The ALD system generates inequalities in patient management and may leave patients with high out-of-pocket expenses. Firstly, because the approach in France is singularly based on medical rather than economic criteria, the ALD system means that two patients facing the same healthcare expenditures could ultimately be reimbursed very different amounts, if one enjoys exempt status under the ALD system and the other does not. Furthermore, the system only partially achieves its goal of limiting annual out-of-pocket expense, given that one patient in twenty still incurs annual out-of-pocket expense for medical care and medical supplies of over €900, which does not take account of either extra-billing, that is, additional fees or extra charges billed for procedures or services covered by the social security system, or coverage by supplementary health insurance. Moreover, ALD beneficiaries, who account for one-third of the one in twenty patients that is nearly twice their percentage of the total population-remain at risk of incurring high out-of-pocket expenses for medical care unrelated to their recognized LSDs.

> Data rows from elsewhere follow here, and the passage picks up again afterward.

(** ** What the level map holds *)

Lemma detect_lookup spans_data k l :
  detect_heading_levels spans_data !! k = Some l
  ↔ ∃ i : nat, (i < 6)%nat
      ∧ unique_sizes_of (collect_font_sizes spans_data) !! i = Some k
      ∧ l = level_label i.
Proof.
  rewrite detect_heading_levels_eq.
  set (u := unique_sizes_of (collect_font_sizes spans_data)).
  assert (NoDup (take 6 u)) as Hnd.
  { eapply sublist_NoDup; [apply unique_sizes_NoDup|apply sublist_take]. }
  split.
  - intros Hl.
    assert (k ∈ take 6 u) as (i & Hi & Hlt)%elem_of_take.
    { destruct (decide (k ∈ take 6 u)) as [|Hn]; [done|].
      rewrite (assign_levels_other _ _ _ _ Hn) in Hl. done. }
    exists i. split_and!; [done..|].
    rewrite (assign_levels_lookup (take 6 u) 0 i ∅ k Hnd) in Hl
      by by apply lookup_take_Some.
    by injection Hl as <-.
  - intros (i & Hlt & Hi & ->).
    by rewrite (assign_levels_lookup (take 6 u) 0 i ∅ k Hnd)
      by by apply lookup_take_Some.
Qed.

Lemma detect_dom_spec spans_data k :
  k ∈ dom (detect_heading_levels spans_data)
  ↔ k ∈ ranked_sizes spans_data
    ∧ (larger_in (ranked_sizes spans_data) k < 6)%nat.
Proof.
  pose proof (unique_sizes_NoDup (collect_font_sizes spans_data)) as Hnd.
  pose proof (unique_sizes_sorted (collect_font_sizes spans_data)) as Hs.
  assert (∀ x, x ∈ unique_sizes_of (collect_font_sizes spans_data)
               ↔ x ∈ ranked_sizes spans_data) as Hu
    by (intros x; apply unique_sizes_elem).
  assert (∀ (i : nat) x,
            unique_sizes_of (collect_font_sizes spans_data) !! i = Some x →
            larger_in (ranked_sizes spans_data) x = i) as Hrank.
  { intros i x Hi. rewrite (larger_in_list _ _ x Hnd Hu). by apply rank_in_descending. }
  rewrite elem_of_dom. split.
  - intros [l (i & Hlt & Hi & _)%detect_lookup]. rewrite (Hrank i k Hi).
    split; [|done]. apply Hu. by eapply list_elem_of_lookup_2.
  - intros [(i & Hi)%Hu%list_elem_of_lookup_1 Hlt].
    rewrite (Hrank i k Hi) in Hlt. exists (level_label i).
    apply detect_lookup. by exists i.
Qed.

(** X6.  The level map is a function of the set of non-zero sizes: lists of
    runs with the same non-zero sizes, in any order and any multiplicity and
    with any texts, give the same map. *)
Theorem level_map_depends_on_size_set (l1 l2 : list span_info) :
  (∀ z, z ≠ 0 → (z ∈ map si_font_size l1 ↔ z ∈ map si_font_size l2)) →
  detect_heading_levels l1 = detect_heading_levels l2.
Proof.
  intros H.
  assert (ranked_sizes l1 = ranked_sizes l2) as Hset.
  { apply set_eq. intros z. rewrite !ranked_sizes_spec. unfold distinct_sizes.
    rewrite !elem_of_list_to_set. split; intros [Hz Hin]; (split; [done|]);
      by apply (H z Hz). }
  rewrite !detect_heading_levels_eq. unfold unique_sizes_of.
  fold (ranked_sizes l1). fold (ranked_sizes l2). by rewrite Hset.
Qed.

Lemma level_map_depends_on_size_set_witness :
  detect_heading_levels [run_of_size 12; run_of_size 0; run_of_size 18; run_of_size 12]
  = detect_heading_levels [run_of_size 18; run_of_size 12].
Proof.
  apply level_map_depends_on_size_set. intros z Hz. cbn.
  rewrite !elem_of_cons, !elem_of_nil. lia.
Defined.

Incremental improvements to the ALD system are welcome, and some are already under way: checks on the "two-part" prescription form, consistency in the ALD-eligible list of pathologies, and the introduction of a timeframe for ALD coverage. However, these changes cannot fully overcome the system's limits. A more ambitious, comprehensive reform to regulate public expenditure and patients' annual out-of-pocket expense on the basis of parameters to be determined-such as annual out-of-pocket maximum, level of exemption if any, and copayment amounts-could prove to be more appropriate. Management of healthcare expenditure by the mandatory national health insurance system based on economic criteria would thus restore equity among patients irrespective of their medical disease, while preventing excessive annual out-of-pocket expenses.